For habitual situations, we use "even if." For example,
Even if it's cold, he doesn't wear a jacket.
If we wrote "Even though," it would mean that today it is cold, but despite that, he doesn't wear a jacket.
We also learned that the difference between "Even + Subject" and "Even if/though + subject."
Even + Subject means that the subject is used as an example to show an unusual situation.
Even a child can do it. (Usually, children don't have so much knowledge or ability, but "it" is really easy.)
Even Superman has a vulnerability. (Superman is famous for being strong, but he does have a weak point.)
Even though/if shows an unusual or extreme situation.
Even if he gives me a million dollars, I won't help him.
Even though she did what they asked, they wouldn't return her money.
For homework, we'll do Exercise 8 and 9 on page 291. Please do Exercise 9 on a piece of paper to hand in.
Also, please do Exercise 10 on page 293.
Also, I gave you an intriguing article by the famous writer Pico Iyer. Here it is in full, so if you want to read it on the train and can't find your copy, be my guest! Be ready to discuss it tomorrow.
Are We Coming Apart or Together?
If you like things that are new and different,
our globalizing world is
a dream. Plenty of folks, though, want things to
stay the same.
It is a truth all but universally acknowledged
that the more internationalism there is in the world, the more nationalism
there will be. The more multinational companies, multicultural beings and
planetary networks are crossing and transcending borders, the more other forces
will, as if in response, fashion new divisions and aggravate old ones. Human
nature abhors a vacuum, and it is only natural, when people find themselves in
a desert, without boundaries,
that they will try to assuage their
vulnerability by settling into a community. Thus fewer and fewer wars take
place these days across borders, and more and more take place within them.

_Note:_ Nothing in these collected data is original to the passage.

(** The accumulator after a cell: [sum] bytes are summed, an odd number if [sw]. *)
Lemma chksum_step acc sw sum c len : 0 <= acc < 65536 -> 0 <= sum -> 0 <= c -> 0 <= len -> acc ≈ weight sw * sum ->
  let acc1 := FOLD_U32T (u32 (acc + norm c)) in
  let odd := negb (len mod 2 =? 0) in
  let acc2 := if odd then SWAP_BYTES_IN_WORD acc1 else acc1 in
  0 <= acc2 < 65536 /\ acc2 ≈ weight (xorb sw odd) * (sum + weight sw * c) /\ weight sw * 256 ^ len ≈ weight (xorb sw odd).
Proof.
  intros Ha Hs Hc Hl Hacc acc1 odd acc2. pose proof (weight_pos sw) as Hw. subst acc1 acc2. rewrite fold_add by (done || apply norm_range).
  pose proof (norm_range (acc + norm c)) as Hr. pose proof (norm_range c).
  assert (norm (acc + norm c) ≈ weight sw * (sum + weight sw * c)) as H1.
  { transitivity (acc + norm c); [apply norm_ceq; lia|]. rewrite Z.mul_add_distr_l, Z.mul_assoc. apply ceq_add; [done|].
    transitivity (1 * c); [rewrite Z.mul_1_l; by apply norm_ceq|]. apply ceq_mul; [symmetry; apply weight_sq|by apply ceq_refl]. }
  assert (weight sw * 256 ^ len ≈ weight (xorb sw odd)) as H2.
  { transitivity (weight sw * weight odd); [apply ceq_mul; [apply ceq_refl; lia|by apply pow_weight]|].
    destruct odd, sw; cbn; try (by apply ceq_refl). apply (ceq_65536 1). lia. }
  split; [|split; [|done]].
  - destruct odd; [by apply swap_range|done].
  - destruct odd; [|by rewrite xorb_false_r]. rewrite xorb_true_r. transitivity (256 * norm (acc + norm c)); [by apply swap_ceq|].
    transitivity (256 * (weight sw * (sum + weight sw * c))); [apply ceq_mul; [by apply ceq_refl|done]|]. rewrite Z.mul_assoc.
    apply ceq_mul; [apply weight_flip|apply ceq_refl; nia].
Qed.

Lemma chksum_loop_run s l : forall p fuel acc sw sum, packet s p l -> bytes_of (dat s) l -> (length l < fuel)%nat ->
  0 <= acc < 65536 -> 0 <= sum -> acc ≈ weight sw * sum ->
  exists acc' sw', chksum_loop fuel p acc sw s = Ok ((acc', sw'), s) /\ 0 <= acc' < 65536 /\
    acc' ≈ weight sw' * (sum + weight sw * le_val (content (dat s) l)).
Proof.
  induction l as [|[q b] l IH]; intros p fuel acc sw sum Hp Hby Hf Ha Hs Hacc; (destruct fuel as [|fuel]; [cbn in Hf; lia|]); cbn [chksum_loop].
  - destruct Hp as [-> _ _ _]. exists acc, sw. split; [done|]. split; [done|]. cbn [content map concat le_val]. by rewrite Z.mul_0_r, Z.add_0_r.
  - destruct (packet_head _ _ _ _ _ Hp) as (-> & Hq & Hb & Hc & Ht & Hlb & Hls). unfold bytes_of in Hby. rewrite content_cons in Hby |- *.
    apply Forall_app in Hby as [Hby1 Hby2]. cbn [snd length] in *. rewrite (proj2 (Z.eqb_neq _ _) Hq), (getp_run _ _ _ _ Hq Hb).
    rewrite (bind_run _ _ _ _ _ (chksum_cell_run _ b (pb_len b) Hc Hby1 ltac:(lia) ltac:(lia))). pose proof (length_cell _ _ Hc) as HL. rewrite take_ge by lia.
    set (c := le_val (cell_data (dat s) b)). pose proof (le_val_range _ Hby1) as Hc0. pose proof (le_val_range _ Hby2) as Hr0.
    destruct (chksum_step acc sw sum c (pb_len b) Ha Hs ltac:(lia) ltac:(lia) Hacc) as (A1 & A2 & A3). pose proof (weight_pos sw) as Hw.
    set (odd := negb (pb_len b mod 2 =? 0)) in *. set (acc1 := FOLD_U32T _) in *.
    destruct (IH (pb_next b) fuel (if odd then SWAP_BYTES_IN_WORD acc1 else acc1) (xorb sw odd) (sum + weight sw * c)
      (packet_tail _ _ _ _ _ Hp) Hby2 ltac:(lia) A1 ltac:(subst c; nia) A2) as (acc' & sw' & E & Hr & Hc').
    exists acc', sw'. split; [destruct odd; [by rewrite xorb_true_r in E|by rewrite xorb_false_r in E]|]. split; [done|].
    etransitivity; [exact Hc'|]. apply ceq_mul; [apply ceq_refl; pose proof (weight_pos sw'); lia|]. rewrite le_val_app, Z.mul_add_distr_l, Z.add_assoc.
    apply ceq_add; [apply ceq_refl; subst c; nia|]. rewrite Z.mul_assoc, HL. apply ceq_mul; [by symmetry|apply ceq_refl; lia].
Qed.

Lemma unswap acc sw v : 0 <= acc < 65536 -> 0 <= v -> acc ≈ weight sw * v ->
  (if sw then SWAP_BYTES_IN_WORD acc else acc) = norm v.
Proof.
  intros Ha Hv Hacc. destruct sw; cbn [weight] in Hacc.
  - apply norm_unique; [by apply swap_range|]. transitivity (256 * acc); [by apply swap_ceq|]. transitivity (65536 * v); [|by apply ceq_65536].
    replace (65536 * v) with (256 * (256 * v)) by lia. apply ceq_mul; [by apply ceq_refl|done].
  - apply norm_unique; [done|]. by rewrite Z.mul_1_l in Hacc.
Qed.

(** Only a front of the packet is summed. *)
Lemma chksum_partial_loop_run s l : forall p fuel n acc sw sum, packet s p l -> bytes_of (dat s) l -> (length l < fuel)%nat -> 0 <= n < 65536 ->
  0 <= acc < 65536 -> 0 <= sum -> acc ≈ weight sw * sum ->
  exists acc' sw', chksum_partial_loop fuel p n acc sw s = Ok ((acc', sw'), s) /\ 0 <= acc' < 65536 /\
    acc' ≈ weight sw' * (sum + weight sw * le_val (take (Z.to_nat n) (content (dat s) l))).
Proof.
  induction l as [|[q b] l IH]; intros p fuel n acc sw sum Hp Hby Hf Hn Ha Hs Hacc; (destruct fuel as [|fuel]; [cbn in Hf; lia|]); cbn [chksum_partial_loop].
  - destruct Hp as [-> _ _ _]. exists acc, sw. split; [done|]. split; [done|]. cbn [content map concat]. rewrite take_nil. cbn [le_val]. by rewrite Z.mul_0_r, Z.add_0_r.
  - destruct (packet_head _ _ _ _ _ Hp) as (-> & Hq & Hb & Hc & Ht & Hlb & Hls). unfold bytes_of in Hby. rewrite content_cons in Hby |- *.
    apply Forall_app in Hby as [Hby1 Hby2]. cbn [snd length] in *. rewrite (proj2 (Z.eqb_neq _ _) Hq). cbn [orb]. destruct (n =? 0) eqn:E0.
    { apply Z.eqb_eq in E0 as ->. exists acc, sw. split; [done|]. split; [done|]. rewrite take_0. cbn [le_val]. by rewrite Z.mul_0_r, Z.add_0_r. }
    rewrite (getp_run _ _ _ _ Hq Hb). set (k := if n <? pb_len b then n else pb_len b).
    assert (k = Z.min n (pb_len b)) as Hk by (subst k; destruct (_ <? _) eqn:E; lia). clearbody k.
    rewrite (bind_run _ _ _ _ _ (chksum_cell_run _ b k Hc Hby1 ltac:(lia) ltac:(lia))). pose proof (length_cell _ _ Hc) as HL. rewrite u16_id by lia.
    set (c := le_val (take (Z.to_nat k) (cell_data (dat s) b))). assert (bytes_ok (take (Z.to_nat k) (cell_data (dat s) b))) as Hbk by (by apply Forall_take).
    assert (bytes_ok (take (Z.to_nat (n - k)) (content (dat s) l))) as Hbr by (by apply Forall_take).
    pose proof (le_val_range _ Hbk) as Hc0. pose proof (le_val_range _ Hbr) as Hr0.
    destruct (chksum_step acc sw sum c (pb_len b) Ha Hs ltac:(lia) ltac:(lia) Hacc) as (A1 & A2 & A3). pose proof (weight_pos sw) as Hw.
    set (odd := negb (pb_len b mod 2 =? 0)) in *. set (acc1 := FOLD_U32T _) in *.
    destruct (IH (pb_next b) fuel (n - k) (if odd then SWAP_BYTES_IN_WORD acc1 else acc1) (xorb sw odd) (sum + weight sw * c)
      (packet_tail _ _ _ _ _ Hp) Hby2 ltac:(lia) ltac:(lia) A1 ltac:(subst c; nia) A2) as (acc' & sw' & E & Hr & Hc').
    exists acc', sw'. split; [destruct odd; [by rewrite xorb_true_r in E|by rewrite xorb_false_r in E]|]. split; [done|].
    etransitivity; [exact Hc'|]. apply ceq_mul; [apply ceq_refl; pose proof (weight_pos sw'); lia|].
    rewrite take_app, le_val_app, Z.mul_add_distr_l, Z.add_assoc. replace (take (Z.to_nat n) (cell_data (dat s) b)) with (take (Z.to_nat k) (cell_data (dat s) b))
      by (destruct (Z_le_gt_dec n (pb_len b)); [f_equal; lia|rewrite !take_ge by lia; done]).
    replace (Z.to_nat n - length (cell_data (dat s) b))%nat with (Z.to_nat (n - k)) by lia.
    apply ceq_add; [apply ceq_refl; subst c; nia|]. rewrite Z.mul_assoc, length_take. destruct (Z_le_gt_dec n (pb_len b)).
    { replace (Z.to_nat (n - k)) with 0%nat by lia. rewrite take_0. cbn [le_val]. rewrite !Z.mul_0_r. by apply ceq_refl. }
    replace (Z.of_nat (Init.Nat.min (Z.to_nat k) (length (cell_data (dat s) b)))) with (pb_len b) by lia. apply ceq_mul; [by symmetry|apply ceq_refl; lia].
Qed.

Lemma chksum_finish_run proto plen v : 0 <= proto < 256 -> 0 <= plen < 65536 -> 0 <= v ->
  chksum_finish proto plen (norm v) = not16 (norm (v + 256 * proto + SWAP_BYTES_IN_WORD plen)).
Proof.
  intros Hp Hl Hv. unfold chksum_finish, lwip_htons, PP_HTONS. fold (SWAP_BYTES_IN_WORD (u16 proto)). fold (SWAP_BYTES_IN_WORD plen).
  rewrite (u16_id proto) by lia. pose proof (swap_range proto ltac:(lia)) as R1. pose proof (swap_range plen Hl) as R2. pose proof (norm_range v) as R3.
  rewrite (u16_id (SWAP_BYTES_IN_WORD proto)), (u16_id (SWAP_BYTES_IN_WORD plen)) by done. rewrite !u32_id; rewrite ?u32_id; try lia. rewrite fold_fold by lia.
  change 65535 with (2 ^ 16 - 1) at 1. rewrite land_mask by lia. change (2 ^ 16) with 65536. rewrite Z.mod_small by apply norm_range. f_equal. apply norm_eq.
  apply ceq_add; [|apply ceq_refl; lia]. rewrite swap_val by lia. replace (proto mod 256 * 256 + proto / 256) with (256 * proto) by zdm.
  apply ceq_add; [by apply norm_ceq|apply ceq_refl; lia].
Qed.

Lemma chksum_addresses_run src dest : 0 <= src < 4294967296 -> 0 <= dest < 4294967296 -> chksum_addresses src dest = norm (src + dest).
Proof.
  intros Hs Hd. unfold chksum_addresses. change 65535 with (2 ^ 16 - 1). rewrite !land_mask, !shiftr_div by lia. change (2 ^ 16) with 65536.
  assert (forall a, 0 <= a < 4294967296 -> a mod 65536 + (a / 65536) mod 65536 ≈ a) as Hsum.
  { intros a Ha. rewrite (Z.mod_small (a / 65536)) by zdm. unfold ceq. split; [zdm|]. split; [lia|]. split; zdm. }
  pose proof (Z.mod_pos_bound src 65536 ltac:(lia)). pose proof (Z.mod_pos_bound (src / 65536) 65536 ltac:(lia)).
  pose proof (Z.mod_pos_bound dest 65536 ltac:(lia)). pose proof (Z.mod_pos_bound (dest / 65536) 65536 ltac:(lia)).
  set (a := src mod 65536) in *. set (b := (src / 65536) mod 65536) in *. set (c := dest mod 65536) in *. set (d := (dest / 65536) mod 65536) in *.
  rewrite (u32_id (a + b)), (u32_id (a + b + c)), (u32_id (a + b + c + d)) by lia. rewrite fold_fold by lia. apply norm_eq. rewrite <- Z.add_assoc.
  apply ceq_add; by apply Hsum.
Qed.

(** A checksum in memory, as the code stores it and as RFC 1071 defines it. *)
Lemma checksum_bytes l : bytes_ok l -> le_bytes 2 (not16 (norm (le_val l))) = be_bytes 2 (rfc1071_checksum l).
Proof.
  intros Hl. unfold rfc1071_checksum. rewrite rfc1071_norm by done. pose proof (le_val_range _ Hl). pose proof (norm_range (le_val l)) as Hr.
  assert (norm (256 * le_val l) = SWAP_BYTES_IN_WORD (norm (le_val l))) as ->.
  { symmetry. apply norm_unique; [by apply swap_range|]. transitivity (256 * norm (le_val l)); [by apply swap_ceq|].
    apply ceq_mul; [by apply ceq_refl|apply norm_ceq; lia]. }
  rewrite swap_val by done. set (w := norm _) in *. clearbody w. unfold be_bytes, not16. cbn [le_bytes]. cbn [reverse rev_append rev app].
  change (reverse [?a; ?b]) with [b; a]. unfold u8. clear - Hr. f_equal; [|f_equal]; zdm.
Qed.

Definition pseudo_header (src dest : bytes) (proto len : Z) : bytes := src ++ dest ++ [0; proto] ++ be_bytes 2 len.

Lemma pseudo_header_sum src dest proto len data : length src = 4%nat -> length dest = 4%nat -> bytes_ok src -> bytes_ok dest -> 0 <= proto < 256 -> 0 <= len < 65536 ->
  bytes_ok data ->
  norm (le_val src + le_val dest + le_val data + 256 * proto + SWAP_BYTES_IN_WORD len) = norm (le_val (pseudo_header src dest proto len ++ data)).
Proof.
  intros Ls Ld Hs Hd Hp Hl Hda. unfold pseudo_header. rewrite <- !app_assoc, !le_val_app, Ls, Ld, length_be_bytes. cbn [length app le_val].
  pose proof (le_val_range _ Hs). pose proof (le_val_range _ Hd). pose proof (le_val_range _ Hda).
  assert (le_val (be_bytes 2 len) = SWAP_BYTES_IN_WORD len) as ->.
  { rewrite swap_val by done. unfold be_bytes. cbn [le_bytes]. change (reverse [?a; ?b]) with [b; a]. cbn [le_val]. unfold u8. clear - Hl. zdm. }
  pose proof (swap_range len Hl). apply norm_eq. set (L := SWAP_BYTES_IN_WORD len) in *. set (x := le_val src) in *. set (y := le_val dest) in *. set (z := le_val data) in *.
  change (256 ^ Z.of_nat 4) with (65536 * 65536). change (256 ^ Z.of_nat 2) with 65536.
  assert (forall a b, 0 <= a -> 0 <= b -> a ≈ b -> a ≈ 65536 * b) as Hmul by (intros a b Ha Hb Hab; transitivity b; [done|symmetry; by apply ceq_65536]).
  replace (x + y + z + 256 * proto + L) with (x + (y + (256 * proto + (L + z)))) by lia. apply ceq_add; [apply ceq_refl; lia|].
  rewrite <- Z.mul_assoc. apply Hmul; [lia|nia|]. apply Hmul; [lia|nia|]. apply ceq_add; [apply ceq_refl; lia|].
  rewrite <- Z.mul_assoc. apply Hmul; [lia|nia|]. apply Hmul; [lia|nia|]. apply ceq_add; [rewrite Z.mul_0_r, Z.add_0_r; apply ceq_refl; lia|].
  apply Hmul; [lia|nia|]. apply ceq_add; [apply ceq_refl; lia|]. apply Hmul; [lia|lia|]. apply ceq_refl. lia.
Qed.

Lemma inet_chksum_pseudo_run s p l proto plen src dest : packet s p l -> bytes_of (dat s) l -> 0 <= proto < 256 -> 0 <= plen < 65536 ->
  length src = 4%nat -> length dest = 4%nat -> bytes_ok src -> bytes_ok dest ->
  inet_chksum_pseudo p proto plen (le_val src) (le_val dest) s =
    Ok (not16 (norm (le_val (pseudo_header src dest proto plen ++ content (dat s) l))), s).
Proof.
  intros Hp Hby Hpr Hpl Ls Ld Hs Hd. unfold inet_chksum_pseudo, inet_cksum_pseudo_base. rewrite chain_fuel_run.
  pose proof (le_val_range _ Hs) as Rs. rewrite Ls in Rs. pose proof (le_val_range _ Hd) as Rd. rewrite Ld in Rd. change (256 ^ Z.of_nat 4) with 4294967296 in *.
  pose proof (le_val_range _ Hby) as Rc. rewrite chksum_addresses_run by done. pose proof (chain_size _ _ _ (pk_chain _ _ _ Hp)) as Hz.
  destruct (chksum_loop_run s l p (S (size (pbs s))) (norm (le_val src + le_val dest)) false (le_val src + le_val dest) Hp Hby ltac:(lia) (norm_range _) ltac:(lia))
    as (acc & sw & E & Hr & Hc); [cbn [weight]; rewrite Z.mul_1_l; apply norm_ceq; lia|].
  rewrite (bind_run _ _ _ _ _ E). cbv beta iota. cbn [weight] in Hc. rewrite !Z.mul_1_l in Hc. rewrite (unswap acc sw (le_val src + le_val dest + le_val (content (dat s) l)) Hr ltac:(lia) Hc).
  rewrite chksum_finish_run by (done || lia). unfold ret. by rewrite pseudo_header_sum.
Qed.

Many Americans, rejoicing in an unprecedented
period of economic success and celebrating the new horizons opened up by our
latest technologies, are likely to embrace the future as a dashing (if unknown)

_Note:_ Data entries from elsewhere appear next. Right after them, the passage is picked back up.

Lemma sweep_start t a : table_ok t ->
  match sweep (Some a) t 0 no_cands with
  | inl i => 0 <= i < 10 /\ exists e, t !! Z.to_nat i = Some e /\ live e /\ Some a = Some (ar_ipaddr e)
  | inr c => cands_ok t 10 c /\ no_match (Some a) t 10
  end.
Proof.
  intros Ht. apply (sweep_spec (Some a) t t 0 no_cands); [done|apply (to_len _ Ht)|lia|by apply table_ok_ctime| |by intros ? ? ?%Nat.nlt_0_r].
  assert (forall P, oldest t 0 P ARP_TABLE_SIZE 0) as Ho by (intros P; split; [by intros j e ?%Nat.nlt_0_r|by left]).
  split; [|apply Ho..]. left. split; [done|]. by intros j e ?%Nat.nlt_0_r.
Qed.

(** The end of the search: the entry gets the address. *)
Lemma found_finish s s1 a i : now s i empty_entry s1 -> 0 <= i < 10 -> length (arp_table s) = 10%nat -> no_match (Some a) (arp_table s) 10 ->
  exists s', (upd_entry i (fun e => e <| ar_ipaddr := a |>) ;;; upd_entry i (fun e => e <| ar_ctime := 0 |>) ;;; ret i) s1 = Ok (i, s') /\ found s a i s'.
Proof.
  intros [T1 N1] Hi Hl Hn. assert (arp_table s1 !! Z.to_nat i = Some empty_entry) as E1 by (rewrite T1; apply list_lookup_insert_eq; lia).
  rewrite (upd_entry_run _ _ _ _ _ (proj1 Hi) E1). rewrite (upd_entry_run _ i (empty_entry <| ar_ipaddr := a |>)) by (try lia; by eapply lookup_updated).
  eexists. split; [reflexivity|]. split; [done|]. right. left. split; [done|]. split; [done|]. rewrite !arp_table_with, list_insert_insert_eq, T1, list_insert_insert_eq. done.
Qed.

stranger who's appeared at our door to whisk us into a strange new world. Those
who travel, though, are more likely to see rising tribalism, widening divisions
and all the fissures that propel ever more of the world into what looks like
anarchy. Fully 97% of the population growth that will bring our numbers up to 9
billion by the year 2050 will take place in developing countries, where
conditions are scarcely better than they were a hundred years ago. In many
cases, in fact, history seems to be moving backward (in modern Zimbabwe, to
take but one example, the average life expectancy has dwindled from 70 to 38 in
recent years because of rains). To travel today is to see a planet that looks
more and more like a too typical downtown on a global scale: a small huddle of
shiny high-rises reaching toward a multinational
heaven, surrounded on every side by a wasteland
of the poor, living in
a state of almost biblical desperation.
When people speak of a "digital
divide," they are, in effect, putting into 21st century technological
terms what is an age-old cultural problem: that all the globalism in the world
does not erase (and may in fact intensify) the differences between us. Corporate
bodies stress connectedness, borderless economies, all the wired communities
that make up our worldwide webs; those in Chechnya, Kosovo or Rwanda remind us
of much older forces. And even as America exports its dotcom optimism around
the world, many other countries export their primal animosities to America. Get
in a cab near the Capitol, say, or the World Trade Center and ask the wrong
question, and you are likely to hear a tirade against the Amhara or the
Tigreans, Indians or Pakistanis. If all the world's a global village, that
means that the ancestral divisions of every place can play out in every other.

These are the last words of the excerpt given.